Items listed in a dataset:
(* ===== verification/X86Spec.v ===== *)
(** * Operands of x86 instructions

    What the architecture says, in 64-bit mode, about the operands of a decoded
    instruction: effective and linear addresses, the value a source has, and the
    registers and memory after a result is written. A place that is not a general
    purpose register, a literal or mapped memory has no meaning here. *)
From Stdlib Require Import ZArith Lia Bool.
From stdpp Require Import base gmap list numbers option.
From S2P Require Import Prelude IR ALUOps Interp IRSpec Emitter Flags FlagsSpec Dispatch.
#[local] Open Scope Z_scope.

(** ** Registers *)

Definition is_reg (g : Z) : bool := (0 <=? g) && (g <? 16).
Definition reg (F : gmap Z Z) (g : Z) : option Z := if is_reg g then load 8 F (gregs g) else None.
Definition high (HighBits : bool) : Z := if HighBits then 1 else 0.

(** A result of 32 bits clears the upper half, a smaller one leaves the rest. *)
Definition write_reg (F : gmap Z Z) (HighBits : bool) (g sz v : Z) : gmap Z Z :=
  if sz =? 4 then store 8 F (gregs g) (uint 32 v) else store (Z.to_nat sz) F (gregs g + high HighBits) v.

(** [AH], [CH], [DH] and [BH] are bytes. *)
Definition reg_place (HighBits : bool) (g sz : Z) : bool := is_reg g && (negb HighBits || (sz =? 1)).

(** ** Addresses *)

Section Operands.
Variable Op : DecodedInst.

Definition segment_base (F : gmap Z Z) : option Z :=
  if flag_set (OpFlags Op) FLAG_FS_PREFIX then load 8 F fs_OFFSET
  else if flag_set (OpFlags Op) FLAG_GS_PREFIX then load 8 F gs_OFFSET
  else Some 0.

(** [base + index * scale + displacement], not yet truncated. *)
Definition address_sum (F : gmap Z Z) (o : DecodedOperand) : option Z :=
  match o with
  | GPRDirect r => reg F r
  | GPRIndirect r Displacement => base ← reg F r; Some (base + Displacement)
  | RIPRelative Value => Some (PC Op + InstSize Op + sint 32 Value)
  | SIB Index Base Scale Offset =>
      index ← (if Index =? REG_INVALID then Some 0 else i ← reg F Index; Some (i * Scale));
      base ← (if Base =? REG_INVALID then Some 0 else reg F Base);
      Some (index + base + Offset)
  | _ => None
  end.

Definition address_size : Z := if flag_set (OpFlags Op) FLAG_ADDRESS_SIZE then 4 else 8.
Definition effective_address (F : gmap Z Z) (o : DecodedOperand) : option Z :=
  uint (8 * address_size) <$> address_sum F o.
Definition linear_address (F : gmap Z Z) (o : DecodedOperand) : option Z :=
  a ← effective_address F o; s ← segment_base F; Some (uint 64 (a + s)).

(** ** Reading and writing *)

Definition read_operand (F M : gmap Z Z) (o : DecodedOperand) (sz : Z) : option Z :=
  match o with
  | GPR HighBits g => if reg_place HighBits g sz then load (Z.to_nat sz) F (gregs g + high HighBits) else None
  | Literal s Value => if s =? sz then Some (uint (8 * sz) Value) else None
  | OperandNothing => None
  | _ => a ← linear_address F o; load (Z.to_nat sz) M a
  end.

Definition write_operand (F M : gmap Z Z) (o : DecodedOperand) (sz v : Z) : option (gmap Z Z * gmap Z Z) :=
  match o with
  | GPR HighBits g => if reg_place HighBits g sz then Some (write_reg F HighBits g sz v, M) else None
  | Literal _ _ | OperandNothing => None
  | _ => a ← linear_address F o; _ ← load (Z.to_nat sz) M a; Some (F, store (Z.to_nat sz) M a v)
  end.

(** An operand in memory. *)
Definition in_memory (o : DecodedOperand) : bool :=
  match o with GPR _ _ | Literal _ _ | OperandNothing => false | _ => true end.

(** The addresses that the translation truncates when the address size is 32 bits. *)
Definition address_exact (o : DecodedOperand) : bool :=
  match o with
  | GPRIndirect _ _ | RIPRelative _ => negb (flag_set (OpFlags Op) FLAG_ADDRESS_SIZE)
  | _ => true
  end.
End Operands.

(** ** Registers and flags do not overlap *)

Lemma write_reg_outside F hi g sz v a :
  size_1248 sz = true -> reg_place hi g sz = true -> 136 <= a -> write_reg F hi g sz v !! a = F !! a.
Proof.
  unfold reg_place, is_reg, write_reg, gregs, GREGS_OFFSET, high. intros Hs Hp Ha.
  unfold size_1248 in Hs. destruct (Z.eqb_spec sz 4); apply store_frame; [lia|]. destruct hi; lia.
Qed.

Lemma write_operand_outside Op F M o sz v F' M' a :
  size_1248 sz = true -> write_operand Op F M o sz v = Some (F', M') -> 136 <= a -> F' !! a = F !! a.
Proof.
  intros Hs Hw Ha. destruct o; cbn in Hw; try discriminate Hw.
  - destruct (reg_place _ _ _) eqn:Hp; [|discriminate Hw]. injection Hw as <- <-. apply write_reg_outside; assumption.
  - apply bind_Some in Hw as (? & _ & Hw). apply bind_Some in Hw as (? & _ & Hw). injection Hw as <- <-. reflexivity.
  - apply bind_Some in Hw as (? & _ & Hw). apply bind_Some in Hw as (? & _ & Hw). injection Hw as <- <-. reflexivity.
  - apply bind_Some in Hw as (? & _ & Hw). apply bind_Some in Hw as (? & _ & Hw). injection Hw as <- <-. reflexivity.
  - apply bind_Some in Hw as (? & _ & Hw). apply bind_Some in Hw as (? & _ & Hw). injection Hw as <- <-. reflexivity.
Qed.

Lemma rflag_ext F F' loc : F' !! (FLAGS_OFFSET + loc) = F !! (FLAGS_OFFSET + loc) -> rflag F' loc = rflag F loc.
Proof. unfold rflag. intros ->. reflexivity. Qed.

Lemma flags_wf_ext F F' : (forall a, 136 <= a -> F' !! a = F !! a) -> flags_wf F -> flags_wf F'.
Proof.
  intros HF. unfold flags_wf. rewrite !Forall_forall. intros H loc Hin.
  rewrite (rflag_ext F); [exact (H loc Hin)|]. apply HF.
  unfold FLAGS_OFFSET. cbn in Hin.
  repeat (destruct Hin as [<-|Hin]; [unfold RFLAG_CF_LOC, RFLAG_PF_LOC, RFLAG_AF_LOC, RFLAG_ZF_LOC, RFLAG_SF_LOC, RFLAG_TF_LOC, RFLAG_IF_LOC, RFLAG_DF_LOC, RFLAG_OF_LOC, RFLAG_IOPL_LOC, RFLAG_NT_LOC, RFLAG_RF_LOC, RFLAG_VM_LOC, RFLAG_AC_LOC, RFLAG_VIF_LOC, RFLAG_VIP_LOC, RFLAG_ID_LOC; lia|]).
  destruct Hin.
Qed.

(** ** Narrow reads *)

Lemma load_narrow n k m a v : (k <= n)%nat -> load n m a = Some v -> load k m a = Some (uint (8 * Z.of_nat k) v).
Proof.
  revert n a v. induction k as [|k IH]; intros n a v Hk Hl.
  - cbn. unfold uint. rewrite Z.mod_1_r. reflexivity.
  - destruct n as [|n]; [lia|]. cbn in Hl |- *. destruct (m !! a) as [c|]; [|discriminate Hl]. cbn [mbind option_bind] in *.
    destruct (load n m (a + 1)) as [r|] eqn:E; [|discriminate Hl]. cbn in Hl. injection Hl as <-.
    rewrite (IH n _ r) by (lia || exact E). cbn. f_equal.
    unfold uint. change 256 with (2 ^ 8).
    replace (8 * Z.of_nat (S k)) with (8 + 8 * Z.of_nat k) by lia.
    rewrite Z.pow_add_r, Z.rem_mul_r by lia.
    assert (0 <= c mod 2 ^ 8 < 2 ^ 8) by (apply Z.mod_pos_bound; lia).
    replace ((c mod 2 ^ 8 + 2 ^ 8 * r) mod 2 ^ 8) with (c mod 2 ^ 8)
      by (rewrite Z.mul_comm, Z_mod_plus_full, Zmod_mod; reflexivity).
    replace ((c mod 2 ^ 8 + 2 ^ 8 * r) / 2 ^ 8) with r
      by (rewrite Z.mul_comm, Z.div_add, Z.div_small by lia; lia).
    lia.
Qed.

(** ** Contexts that differ in the flags only *)

Definition same_registers (F F1 : gmap Z Z) : Prop := forall a, a < FLAGS_OFFSET -> F1 !! a = F !! a.

Lemma same_registers_load F F1 n a : same_registers F F1 -> a + Z.of_nat n <= FLAGS_OFFSET -> load n F1 a = load n F a.
Proof. intros H Ha. apply load_ext. intros. apply H. lia. Qed.

Lemma same_registers_reg F F1 g n h : same_registers F F1 -> is_reg g = true -> (n <= 16)%nat ->
  load n F1 (gregs g + high h) = load n F (gregs g + high h).
Proof.
  intros H Hg Hn. apply same_registers_load; [exact H|]. unfold is_reg, gregs, GREGS_OFFSET, FLAGS_OFFSET, high in *.
  destruct h; lia.
Qed.

Lemma address_same Op F F1 o : same_registers F F1 -> linear_address Op F1 o = linear_address Op F o.
Proof.
  intros H.
  assert (forall g, reg F1 g = reg F g) as Hreg.
  { intros g. unfold reg. destruct (is_reg g) eqn:Hg; [|reflexivity].
    pose proof (same_registers_reg F F1 g 8 false H Hg ltac:(lia)) as E. cbn [high] in E. rewrite Z.add_0_r in E. exact E. }
  assert (address_sum Op F1 o = address_sum Op F o) as Hs by (destruct o; cbn; rewrite ?Hreg; reflexivity).
  assert (segment_base Op F1 = segment_base Op F) as Hb.
  { unfold segment_base. rewrite !(same_registers_load F F1) by (exact H || (unfold fs_OFFSET, gs_OFFSET, FLAGS_OFFSET; lia)). reflexivity. }
  unfold linear_address, effective_address. rewrite Hs, Hb. reflexivity.
Qed.

Lemma read_operand_same Op F F1 M o sz : same_registers F F1 -> size_1248 sz = true ->
  read_operand Op F1 M o sz = read_operand Op F M o sz.
Proof.
  intros H Hs. unfold size_1248 in Hs. destruct o; cbn [read_operand]; rewrite ?(address_same _ _ _ _ H); try reflexivity.
  destruct (reg_place _ _ _) eqn:Hp; [|reflexivity]. apply andb_true_iff in Hp as [Hg _].
  apply same_registers_reg; [exact H|exact Hg|lia].
Qed.

(** A write and the flags do not interfere. *)
Lemma write_operand_same Op F F1 M o sz v F' M' : same_registers F F1 -> size_1248 sz = true ->
  write_operand Op F M o sz v = Some (F', M') ->
  exists F1', write_operand Op F1 M o sz v = Some (F1', M') /\ same_registers F' F1'.
Proof.
  intros H Hs Hw. destruct o; cbn [write_operand] in *; rewrite ?(address_same _ _ _ _ H); try discriminate Hw.
  - destruct (reg_place _ _ _) eqn:Hp; [|discriminate Hw]. injection Hw as <- <-. eexists. split; [reflexivity|].
    intros a Ha. unfold write_reg. destruct (_ =? _); rewrite !store_lookup; destruct (decide _); auto.
  - destruct (linear_address _ _ _) as [l|]; [|discriminate Hw]. cbn in *. destruct (load _ _ l); [|discriminate Hw].
    injection Hw as <- <-. eauto.
  - destruct (linear_address _ _ _) as [l|]; [|discriminate Hw]. cbn in *. destruct (load _ _ l); [|discriminate Hw].
    injection Hw as <- <-. eauto.
  - destruct (linear_address _ _ _) as [l|]; [|discriminate Hw]. cbn in *. destruct (load _ _ l); [|discriminate Hw].
    injection Hw as <- <-. eauto.
  - destruct (linear_address _ _ _) as [l|]; [|discriminate Hw]. cbn in *. destruct (load _ _ l); [|discriminate Hw].
    injection Hw as <- <-. eauto.
Qed.

Lemma agrees_same_registers e F F1 : agrees e F F1 -> same_registers F F1.
Proof.
  intros H a Ha. apply (agrees_rest _ _ _ H). unfold arith_flags, FLAGS_OFFSET in *.
  rewrite !Forall_cons_iff. unfold RFLAG_CF_LOC, RFLAG_PF_LOC, RFLAG_AF_LOC, RFLAG_ZF_LOC, RFLAG_SF_LOC, RFLAG_OF_LOC.
  repeat split; try lia. apply Forall_nil.
Qed.

Lemma agrees_write e F F1 F' F1' : agrees e F F1 -> same_registers F' F1' ->
  (forall a, 136 <= a -> F' !! a = F !! a) -> (forall a, 136 <= a -> F1' !! a = F1 !! a) -> agrees e F' F1'.
Proof.
  intros H Hs H0 H1.
  assert (forall G G' loc, (forall a, 136 <= a -> G' !! a = G !! a) -> 0 <= loc -> rflag G' loc = rflag G loc) as Hf
    by (intros G G' loc HG Hl; apply rflag_ext, HG; unfold FLAGS_OFFSET; lia).
  assert (forall x loc, 0 <= loc -> effect_agrees x loc F F1 -> effect_agrees x loc F' F1') as Hx
    by (intros [] loc Hl; cbn; rewrite ?(Hf _ _ loc H0 Hl), ?(Hf _ _ loc H1 Hl); exact id).
  destruct H as [HC HP HA HZ HS HO HR].
  constructor; try (apply Hx; [discriminate|assumption]).
  intros a Ha. destruct (Z.lt_ge_cases a FLAGS_OFFSET) as [Hlt|Hge]; [exact (Hs a Hlt)|].
  rewrite H1, H0 by (unfold FLAGS_OFFSET in Hge; lia). exact (HR a Ha).
Qed.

§ How to complete this task
The required output is the stretch of entries above from the line containing "(** ** Contexts" through the line containing "assert (forall g, reg", reproduced exactly.

§ Task solution
(** ** Contexts that differ in the flags only *)

Definition same_registers (F F1 : gmap Z Z) : Prop := forall a, a < FLAGS_OFFSET -> F1 !! a = F !! a.

Lemma same_registers_load F F1 n a : same_registers F F1 -> a + Z.of_nat n <= FLAGS_OFFSET -> load n F1 a = load n F a.
Proof. intros H Ha. apply load_ext. intros. apply H. lia. Qed.

Lemma same_registers_reg F F1 g n h : same_registers F F1 -> is_reg g = true -> (n <= 16)%nat ->
  load n F1 (gregs g + high h) = load n F (gregs g + high h).
Proof.
  intros H Hg Hn. apply same_registers_load; [exact H|]. unfold is_reg, gregs, GREGS_OFFSET, FLAGS_OFFSET, high in *.
  destruct h; lia.
Qed.

Lemma address_same Op F F1 o : same_registers F F1 -> linear_address Op F1 o = linear_address Op F o.
Proof.
  intros H.
  assert (forall g, reg F1 g = reg F g) as Hreg.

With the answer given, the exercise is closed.